The Natural Flavonoid Naringenin Inhibits the Cell Growth of Wilms Tumor in Children by Suppressing TLR4/NF-κB Signaling.

Abstract

Nuclear Factor-kappa B (NF-κB) is usually activated in Wilms Tumor (WT) cells and plays a critical role in WT development. The study's purpose was to screen for a NF-κB inhibitor from the natural product library and explore its effects on WT development. Luciferase assay was employed to assess the effects of natural chemicals on NF-κB activity. CCK-8 assay was conducted to assess cell growth in response to naringenin. WT xenograft model was established to analyze the effect of naringenin in vivo. Quantitative real-time PCR and Western blot were performed to examine the mRNA and protein levels of relative genes, respectively.
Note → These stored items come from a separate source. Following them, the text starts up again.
(* ===== verification/DiffProofs.v ===== *)
(** Theorems about the changes a zone transfer makes (Diff.v): adding and
    deleting a record does to the records of the zone what it should, and keeps
    the invariant of the database. *)

From S2P Require Import Prelude Buffer Dname DnameProofs DnamePacket Dns Contents Namedb NamedbProofs NamedbTable Rdata RdataProofs NamedbDelete Diff DiffExisting DiffFind DiffStore DiffSets.

Section diff.
Context `{T : NameTree} {L : NameTreeLaws T}.

Abbreviation names db := (contents (nametree db)).
Abbreviation key_of db := (fun y => record_key (record_of db y)).

(** * The pointers of a zone *)

(** The set of the type at the apex of the zone. *)
Definition at_apex (db : namedb) (att : gmap Z Z) (z : Z) (a : zone) (type r : Z) : Prop := exists p rs x,
  apex a = Some p /\ att !! r = Some p /\ rrsets db !! r = Some rs /\ rrset_zone rs = z /\
  x ∈ rrs rs /\ rr_type x = type.

(** A signature at the apex covers DNSKEY records. *)
Definition signed_keys (db : namedb) (att : gmap Z Z) (z : Z) (a : zone) : Prop := exists p r rs x,
  apex a = Some p /\ att !! r = Some p /\ rrsets db !! r = Some rs /\ rrset_zone rs = z /\
  x ∈ rrs rs /\ rr_rrsig_type_covered x = Ok TYPE_DNSKEY.

Record zone_right (db : namedb) (att : gmap Z Z) (z : Z) (a : zone) : Prop := {
  right_soa r : soa_rrset a = Some r <-> at_apex db att z a TYPE_SOA r;
  right_ns r : ns_rrset a = Some r <-> at_apex db att z a TYPE_NS r;
  right_secure : signed_keys db att z a -> is_secure a = true;
}.
Definition zones_right (db : namedb) (att : gmap Z Z) : Prop := forall z a,
  zones db !! z = Some a -> zone_right db att z a.

Definition nonempty (db : namedb) (att : gmap Z Z) : Prop := forall r p rs,
  att !! r = Some p -> rrsets db !! r = Some rs -> rrs rs <> [].

(** What holds between two changes; the [stale] names may exist without data. *)
Record sound (stale : name -> Prop) (db : namedb) (att : gmap Z Z) (pins : list rdata_atom) : Prop := {
  sound_store : store db att pins [];
  sound_exact : existing_upto stale db;
  sound_zones : zones_right db att;
  sound_nonempty : nonempty db att;
}.
Definition database_ok (stale : name -> Prop) (db : namedb) : Prop := exists att pins, sound stale db att pins.

Context {stale : name -> Prop} {Hstale : Upward stale}.

Lemma zone_right_ext db db' att z a : rrsets db' = rrsets db -> zone_right db att z a -> zone_right db' att z a.
Proof using.
  intros E [H1 H2 H3]. split.
  - intros r. rewrite H1. unfold at_apex. by rewrite E.
  - intros r. rewrite H2. unfold at_apex. by rewrite E.
  - intros Hs. apply H3. unfold signed_keys in *. by rewrite E in Hs.
Qed.
Lemma zones_right_ext db db' att : rrsets db' = rrsets db -> zones db' = zones db ->
  zones_right db att -> zones_right db' att.
Proof using. intros E Ez H z a Ha. rewrite Ez in Ha. by apply (zone_right_ext db), H. Qed.

(** The zones are where they were, each with its apex. *)
Definition names_within (db db' : namedb) : Prop := forall k q, names db !! k = Some q -> names db' !! k = Some q.
#[export] Instance names_within_preorder : PreOrder names_within.
Proof using. split; [by intros db k q|intros x y z H1 H2 k q H; by apply H2, H1]. Qed.
Definition zones_kept (db db' : namedb) : Prop := forall z, apex <$> zones db' !! z = apex <$> zones db !! z.

Lemma zones_kept_eq db db' : zones db' = zones db -> zones_kept db db'.
Proof using. by intros E z; rewrite E. Qed.

Lemma zones_kept_put db z a a' : zones db !! z = Some a -> apex a' = apex a -> zones_kept db (put_zone z a' db).
Proof using.
  intros Ha Hap z'. cbn. rewrite lookup_insert. case_decide as E; [|done]. subst z'. rewrite Ha. cbn. by rewrite Hap.
Qed.

(** * Fields of a record *)
Lemma good_field db p type x (i : nat) : rr_good db p type x -> Z.of_nat i < d_minimum (rrtype_descriptor_by_type type) ->
  exists a prev, rdatas x !! i = Some a /\ field_typed (format type (Z.of_nat i)) prev (datum_at db a).
Proof using.
  intros [_ _ _ _ [Hlen Hty]] Hi. rewrite zlength_fmap in Hlen. destruct (lookup_lt_is_Some_2 (rdatas x) i) as [a Ha].
  { unfold zlength in Hlen. lia. }
  exists a, (take i (datum_at db <$> rdatas x)). split; [done|]. apply Hty. by rewrite list_lookup_fmap, Ha.
Qed.

Lemma rrsig_covered db p x : rr_good db p TYPE_RRSIG x -> exists t, rr_rrsig_type_covered x = Ok t.
Proof using.
  intros Hx. destruct (good_field db p TYPE_RRSIG x 0 Hx) as (a & prev & Ha & Hty); [done|].
  change (format TYPE_RRSIG (Z.of_nat 0)) with RDATA_WF_SHORT in Hty. unfold rr_rrsig_type_covered.
  rewrite (good_type _ _ _ _ Hx), Ha. cbn [Z.eqb rassert mbind res_bind points_to]. destruct a as [q|bytes]; [done|].
  cbn in Hty |- *. rewrite Hty. cbn. by eexists.
Qed.

Lemma covers_dnskey_eq l : Forall (fun x => exists t, rr_rrsig_type_covered x = Ok t) l -> exists b, covers_dnskey l = Ok b /\
  (b = true <-> exists x, x ∈ l /\ rr_rrsig_type_covered x = Ok TYPE_DNSKEY).
Proof using.
  induction 1 as [|x l [t Ht] _ IH]; cbn [covers_dnskey].
  { exists false. split; [done|]. split; [done|]. intros (x & Hx & _). by apply elem_of_nil in Hx. }
  rewrite Ht. cbn [mbind res_bind]. destruct (Z.eqb_spec t TYPE_DNSKEY) as [->|Hne].
  - exists true. split; [done|]. split; [|done]. intros _. exists x. split; [by left|done].
  - destruct IH as (b & -> & Hb). exists b. split; [done|]. rewrite Hb. split.
    + intros (y & Hy & E). exists y. split; [by right|done].
    + intros (y & [->|Hy]%elem_of_cons & E); [congruence|by exists y].
Qed.

Lemma covers_dnskey_spec db p l : Forall (rr_good db p TYPE_RRSIG) l -> exists b, covers_dnskey l = Ok b /\
  (b = true <-> exists x, x ∈ l /\ rr_rrsig_type_covered x = Ok TYPE_DNSKEY).
Proof using. intros Hl. apply covers_dnskey_eq. eapply Forall_impl; [exact Hl|]. intros x. apply rrsig_covered. Qed.

Lemma negative_soa_ok db p x : rr_good db p TYPE_SOA x -> exists y, negative_soa x = Ok y.
Proof using.
  intros Hx. destruct (good_field db p TYPE_SOA x 6 Hx) as (a & prev & Ha & Hty); [done|].
  change (format TYPE_SOA (Z.of_nat 6)) with RDATA_WF_LONG in Hty. unfold negative_soa. rewrite Ha. cbn [mbind res_bind points_to].
  destruct a as [q|bytes]; [done|]. cbn in Hty |- *. rewrite Hty. cbn. by eexists.
Qed.

(** * Lookups *)
Lemma domain_table_find_spec db ls : db_ok db -> name_ok ls -> domain_table_find db (of_labels ls) = Ok (names db !! ls).
Proof using L.
  intros Hdb Hok. destruct (domain_table_search_spec db Hdb ls Hok)
    as (exact & m & lm & e & k & Hs & Hm & He & (Hsuf & _ & Hlong) & Hex & _).
  unfold domain_table_find. rewrite Hs. cbn. f_equal. destruct exact; [|done]. subst lm.
  assert (k = ls) as ->; [|by rewrite He]. apply (anti_symm suffix _ _ Hsuf). apply Hlong; [by exists []|by eexists].
Qed.

(** What a record set of the list is. *)
Lemma find_rrset_spec db att pins loans p z type : store db att pins loans -> nonempty db att -> forall l,
  (forall r, r ∈ l -> att !! r = Some p) ->
  exists o, find_in_rrsets db (fun r => if rrset_zone r =? z then t ← rrset_rrtype r; mret (t =? type) else mret false) l = Ok o /\
    match o with
    | Some r => r ∈ l /\ exists rs, rrsets db !! r = Some rs /\ rrset_zone rs = z /\ Forall (rr_good db p type) (rrs rs)
    | None => forall r rs x, r ∈ l -> rrsets db !! r = Some rs -> rrset_zone rs = z -> x ∈ rrs rs -> rr_type x <> type
    end.
Proof using.
  intros Hst Hne l. induction l as [|r l IH]; intros Hl; cbn [find_in_rrsets].
  { exists None. split; [done|]. intros r rs x Hr. by apply elem_of_nil in Hr. }
  pose proof (Hl r ltac:(by left)) as Hr. destruct (st_owner _ _ _ _ Hst _ _ Hr) as (_ & rs & Hrs & [_ _ [t Ht] _]).
  pose proof (Hne _ _ _ Hr Hrs) as Hnil. unfold rrset_at. rewrite Hrs. cbn [points_to mbind res_bind].
  destruct (rrs rs) as [|x0 l0] eqn:El; [done|]. pose proof Ht as [Hx0 _]%Forall_cons.
  destruct IH as (o & Ho & Hcase); [intros; apply Hl; by right|].
  assert (Hskip : (forall x, rrset_zone rs = z -> x ∈ rrs rs -> rr_type x <> type) -> exists o0,
    find_in_rrsets db (fun r => if rrset_zone r =? z then t ← rrset_rrtype r; mret (t =? type) else mret false) l = Ok o0 /\
    match o0 with
    | Some r0 => r0 ∈ r :: l /\ exists rs0, rrsets db !! r0 = Some rs0 /\ rrset_zone rs0 = z /\ Forall (rr_good db p type) (rrs rs0)
    | None => forall r0 rs0 x, r0 ∈ r :: l -> rrsets db !! r0 = Some rs0 -> rrset_zone rs0 = z -> x ∈ rrs rs0 -> rr_type x <> type
    end).
  { intros Hno. exists o. split; [done|]. destruct o as [r0|].
    - destruct Hcase as [H1 H2]. split; [by right|done].
    - intros r0 rs0 x [->|H0]%elem_of_cons E Ez Hx; [|by apply (Hcase r0 rs0)]. assert (rs0 = rs) as -> by congruence. by apply Hno. }
  destruct (Z.eqb_spec (rrset_zone rs) z) as [Ez|Ez]; [|cbn [mbind res_bind mret res_ret]; by apply Hskip].
  unfold rrset_rrtype, first_rr. rewrite El. cbn [lookup list_lookup points_to mbind res_bind mret res_ret].
  rewrite (good_type _ _ _ _ Hx0). destruct (Z.eqb_spec t type) as [->|Et].
  - exists (Some r). split; [done|]. split; [by left|]. exists rs. by rewrite El.
  - apply Hskip. intros x _ Hx. rewrite El in Hx. rewrite Forall_forall in Ht. by rewrite (good_type _ _ _ _ (Ht x Hx)).
Qed.

Lemma domain_find_rrset_spec db att pins loans ls p d z type : store db att pins loans -> nonempty db att ->
  names db !! ls = Some p -> domains db !! p = Some d ->
  exists o, domain_find_rrset db d z type = Ok o /\
    match o with
    | Some r => att !! r = Some p /\ exists rs, rrsets db !! r = Some rs /\ rrset_zone rs = z /\ Forall (rr_good db p type) (rrs rs)
    | None => forall r rs x, att !! r = Some p -> rrsets db !! r = Some rs -> rrset_zone rs = z -> x ∈ rrs rs -> rr_type x <> type
    end.
Proof using.
  intros Hst Hne Hp Hd. destruct (st_att _ _ _ _ Hst _ _ _ Hp Hd) as [_ Hatt].
  destruct (find_rrset_spec db att pins loans p z type Hst Hne (domain_rrsets d)) as (o & Ho & Hcase).
  { intros r Hr. by apply Hatt. }
  exists o. split; [done|]. destruct o as [r|].
  - destruct Hcase as [Hr H]. split; [by apply Hatt|done].
  - intros r rs x Hr. apply Hcase. by apply Hatt.
Qed.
Naringenin displayed a significant inhibitory effect on NF-κB activation in SK-NEP-1 cells. In SKNEP- 1 and G-401 cells, naringenin inhibited p65 phosphorylation. Moreover, naringenin suppressed TNF-α- induced p65 phosphorylation in WT cells. Naringenin inhibited TLR4 expression at both mRNA and protein levels in WT cells. CCK-8 staining showed that naringenin inhibited cell growth of the two above WT cells in doseand time-dependent manner, whereas Toll-Like Receptor 4 (TLR4) overexpression partially reversed the above phenomena. Besides, naringenin suppressed WT tumor growth in a dose- and time-dependent manner in vivo. Western blot found that naringenin inhibited TLR4 expression and p65 phosphorylation in WT xenograft tumors. Naringenin inhibits WT development via suppressing TLR4/NF-κB signaling.